(** The comparison with the limits is one of unsigned integers. *)
Fixpoint init_key_bytes_loop (k i : nat) (table : list (cstring * Z)) (cipher_name : option cstring)
    (min max : Z) (s : gstate) : outcome (Z * gstate) :=
  match table with
  | [] => mret (0, s)
  | (cipher, key_bytes) :: table' =>
      if (u32 min <=? key_bytes) && (key_bytes <=? u32 max) then
        name ← deref_str cipher_name;
        if streq name cipher then
          p ← get_node s ecryptfs_key_bytes_param_node;
          let digits := show_int key_bytes in
          if negb (alloc_ok 20457 (k * 64 + i)) then mret (- ENOMEM, s)
          else if match pn_suggested_val p with
                  | None => negb (alloc_ok 20465 (k * 64 + i))
                  | Some _ => false
                  end then mret (- ENOMEM, s)
          else
            init_key_bytes_loop k (S i) table' cipher_name min max
              (upd_node ecryptfs_key_bytes_param_node
                (fun p => add_tn (TransNode (Some digits) None (Some ecryptfs_version_support_node)
                                    (Some TfKeyBytes)) (suggest digits p)) s)
        else init_key_bytes_loop k (S i) table' cipher_name min max s
      else init_key_bytes_loop k (S i) table' cipher_name min max s
  end.

Definition init_ecryptfs_key_bytes_param_node (cipher_name : option cstring) (min max : Z)
    (s : gstate) : outcome (Z * gstate) :=
  '(rc, s) ← init_key_bytes_loop (g_steps s) 0 supported_key_bytes cipher_name min max s;
  if negb (rc =? 0) then mret (rc, s)
  else
    p ← get_node s ecryptfs_key_bytes_param_node;
    mret (if zlen (pn_tl p) =? 0 then - EINVAL else 0, s).

(** A key size limit on the stack: [None] when the entry is none, [Some None]
    when its number cannot be read. *)
Definition key_bytes_limit (name : cstring) (v : option cstring) : option (option Z) :=
  match v with
  | None => None
  | Some v =>
      match strstr v name, strchr v 61 with
      | Some _, Some i =>
          let digits := drop (S i) v in
          Some (if strtol_converts 10 digits then Some (i32 (strtol 10 digits)) else None)
      | _, _ => None
      end
  end.

(** The loop over the stack: the limits are taken off it.  After one the loop
    goes on with the entry behind the next.  The boolean tells whether a number
    could not be read. *)
Fixpoint take_limits (stack : list (option cstring)) (min max : Z)
    : outcome (bool * Z * Z * list (option cstring)) :=
  match stack with
  | [] => mret (false, min, max, [])
  | v :: rest =>
      let limit_max := key_bytes_limit (lit "max_key_bytes=") v in
      let limit_min := key_bytes_limit (lit "min_key_bytes=") v in
      match limit_max, limit_min with
      | Some None, _ => mret (true, min, max, stack)
      | _, Some None => mret (true, min, max, stack)
      | None, None =>
          '(bad, min, max, rest) ← take_limits rest min max;
          mret (bad, min, max, v :: rest)
      | _, _ =>
          let max := default max (mjoin limit_max) in
          let min := default min (mjoin limit_min) in
          match rest with
          | [] => UB NullDeref
          | w :: rest =>
              '(bad, min, max, rest) ← take_limits rest min max;
              mret (bad, min, max, w :: rest)
          end
      end
  end.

☆ ☆ ☆ ☆ ☆ ☆ ☆

● **TASK DESCRIPTION**
If a line in the data holds the string "option", copy that line.

● **OUTPUT OF THE TASK**
Fixpoint init_key_bytes_loop (k i : nat) (table : list (cstring * Z)) (cipher_name : option cstring)
Definition init_ecryptfs_key_bytes_param_node (cipher_name : option cstring) (min max : Z)
Definition key_bytes_limit (name : cstring) (v : option cstring) : option (option Z) :=
Fixpoint take_limits (stack : list (option cstring)) (min max : Z)
    : outcome (bool * Z * Z * list (option cstring)) :=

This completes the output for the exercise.